WHAT TO PRODUCE:
Your answer should be every line of the entries that has the string "unfold" in it.

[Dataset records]
════
Lemma good_map f p its :
  (forall i, match i, f i with
             | Plain u, Plain u' => u = u'
             | Block k _ l, Block k' _ l' => k = k' /\ l = l'
             | _, _ => False
             end) ->
  good p (map f its) = good p its.
Proof.
  intros Hf. revert p. induction its as [|i its IH]; intros p; [reflexivity|].
  cbn [map]. pose proof (Hf i) as Hi.
  destruct i as [u|k st l]; destruct (f _) as [u'|k' st' l'];
    try contradiction.
  - subst u'. cbn [good]. rewrite IH. destruct its; reflexivity.
  - destruct Hi as [-> ->]. cbn [good]. now rewrite IH.
Qed.

Lemma good_stepA p its : good p (map stepA its) = good p its.
Proof. apply good_map. intros [u|[] [] l]; simpl; auto. Qed.

Lemma good_stepB p its : good p (map stepB its) = good p its.
Proof. apply good_map. intros [u|[] [] l]; simpl; auto. Qed.

(** Each rule, item by item. *)
Lemma ruleA_items : forall its p,
  good p its = true -> ruleA (render its) = render (map stepA its).
Proof.
  induction its as [|i its IH]; intros p Hg; [reflexivity|].
  destruct i as [u|k st l]; cbn [good] in Hg; rewrite !andb_true_iff in Hg.
  - destruct Hg as ((((_ & Hn) & Hi) & He) & Hg). cbn [render map stepA render_item].
    rewrite ruleA_skip; [now rewrite (IH _ Hg)|].
    apply plain_quiet; [exact Hi|].
    destruct (after_plain its Hg) as [-> | Hz]; [now left|].
    destruct its; [now left | right; auto].
  - destruct Hg as ((_ & Hb) & Hg). cbn [render map].
    destruct (after_block its Hg) as [Ht Hl].
    destruct k, st; cbn [stepA];
      try (rewrite ruleA_copies;
           [now rewrite (IH _ Hg) | exact Hb | congruence
           | exact (fun w H1 H2 => proj1 (Hl w H1 H2))]).
    cbn [render_item]. rewrite ruleA_block; [now rewrite (IH _ Hg) | | exact Ht].
    apply block_ok_inv in Hb. tauto.
Qed.

Lemma ruleB_items : forall its p,
  good p its = true -> ruleB (render its) = render (map stepB its).
Proof.
  induction its as [|i its IH]; intros p Hg; [reflexivity|].
  destruct i as [u|k st l]; cbn [good] in Hg; rewrite !andb_true_iff in Hg.
  - destruct Hg as ((((_ & Hn) & Hi) & He) & Hg). cbn [render map stepB render_item].
    rewrite ruleB_skip; [now rewrite (IH _ Hg)|].
    apply plain_quiet; [exact Hi|].
    destruct (after_plain its Hg) as [-> | Hz]; [now left|].
    destruct its; [now left | right; auto].
  - destruct Hg as ((_ & Hb) & Hg). cbn [render map].
    destruct (after_block its Hg) as [Ht Hl].
    destruct k, st; cbn [stepB];
      try (rewrite ruleB_copies;
           [now rewrite (IH _ Hg) | exact Hb | congruence
           | exact (fun w H1 H2 => proj2 (Hl w H1 H2))]).
    cbn [render_item]. rewrite ruleB_block; [now rewrite (IH _ Hg) | | exact Ht].
    apply block_ok_inv in Hb. tauto.
Qed.

Lemma step_twice i : stepB (stepA (stepB (stepA i))) = stepB (stepA i).
Proof. destruct i as [u|[] [] l]; reflexivity. Qed.

Lemma step_swap i : stepB (stepA i) = stepA (stepB i).
Proof. destruct i as [u|[] [] l]; reflexivity. Qed.

(** The transformation, item by item. *)
Lemma transform_items p its :
  good p its = true ->
  transform (render its) = render (map stepB (map stepA its)).
Proof.
  intros Hg. unfold transform. rewrite (ruleA_items its p Hg).
  apply (ruleB_items _ p). now rewrite good_stepA.
Qed.

Lemma transform_items_twice p its :
  good p its = true ->
  transform (transform (render its)) = transform (render its).
Proof.
  intros Hg. rewrite (transform_items p its Hg).
  rewrite (transform_items p).
  - f_equal. rewrite !map_map. apply map_ext. intros i. apply step_twice.
  - now rewrite good_stepB, good_stepA.
Qed.

Lemma rules_commute_items p its :
  good p its = true ->
  ruleB (ruleA (render its)) = ruleA (ruleB (render its)).
Proof.
  intros Hg. rewrite (ruleA_items its p Hg), (ruleB_items its p Hg).
  rewrite (ruleB_items _ p) by (now rewrite good_stepA).
  rewrite (ruleA_items _ p) by (now rewrite good_stepB).
  f_equal. rewrite !map_map. apply map_ext. intros i. apply step_swap.
Qed.

End ItemFacts.

(** * The properties of the two rules *)

Module Properties.
Import RegexFacts MatchFacts SubFacts BlockFacts ShapeFacts ItemFacts.
(** On points of one dimension the difference is taken entry by entry. *)
Lemma np_sub_Ok (a b : vector) : length a = length b → np_sub a b = Ok (vsub a b).
Proof. intros H. unfold np_sub. by rewrite decide_True. Qed.

Lemma rectangular_lookup (x : list vector) i k a b :
  rectangular x → x !! i = Some a → x !! k = Some b → length a = length b.
Proof.
  intros [D HD] Ha Hb.
  rewrite (Forall_lookup_1 _ _ _ _ HD Ha). by rewrite (Forall_lookup_1 _ _ _ _ HD Hb).
Qed.

Lemma get_dx_at_interior (x : list vector) (j : nat) xp xn :
  rectangular x → 0 < j < length x - 1 →
  x !! (j - 1) = Some xp → x !! (j + 1) = Some xn →
  get_dx_at x (Z.of_nat j) = Ok (vdivs (vdivs (vsub xn xp) two) c0_01).
Proof.
  intros Hr Hj Hp Hn. unfold get_dx_at.
  destruct (Z.ltb_spec 0 (Z.of_nat j)); [|lia].
  destruct (Z.ltb_spec (Z.of_nat j) (Z.of_nat (length x) - 1)); [|lia].
  cbn [andb].
  rewrite (py_index_nonneg x (Z.of_nat j + 1) xn); [|lia|].
  2:{ replace (Z.to_nat (Z.of_nat j + 1)) with (j + 1) by lia. done. }
  cbn [mbind result_bind].
  rewrite (py_index_nonneg x (Z.of_nat j - 1) xp); [|lia|].
  2:{ replace (Z.to_nat (Z.of_nat j - 1)) with (j - 1) by lia. done. }
  cbn [mbind result_bind].
  by rewrite np_sub_Ok by (by eapply rectangular_lookup).
Qed.

Lemma get_dx_at_first (x : list vector) x0 x1 :
  rectangular x → 2 ≤ length x → x !! 0 = Some x0 → x !! 1 = Some x1 →
  get_dx_at x 0 = Ok (vdivs (vsub x1 x0) c0_01).
Proof.
  intros Hr Hn H0 H1. unfold get_dx_at.
  change (0 <? 0)%Z with false. cbn [andb].
  destruct (Z.eqb_spec 0 (Z.of_nat (length x) - 1)); [lia|].
  rewrite (py_index_nonneg x (0 + 1) x1); [|lia|done].
  cbn [mbind result_bind]. rewrite (py_index_nonneg x 0 x0) by done.
  cbn [mbind result_bind].
  by rewrite np_sub_Ok by (by eapply rectangular_lookup).
Qed.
════
WRITTEN SOLUTION:
  intros Hg. unfold transform. rewrite (ruleA_items its p Hg).
Proof. intros H. unfold np_sub. by rewrite decide_True. Qed.
  intros Hr Hj Hp Hn. unfold get_dx_at.
  intros Hr Hn H0 H1. unfold get_dx_at.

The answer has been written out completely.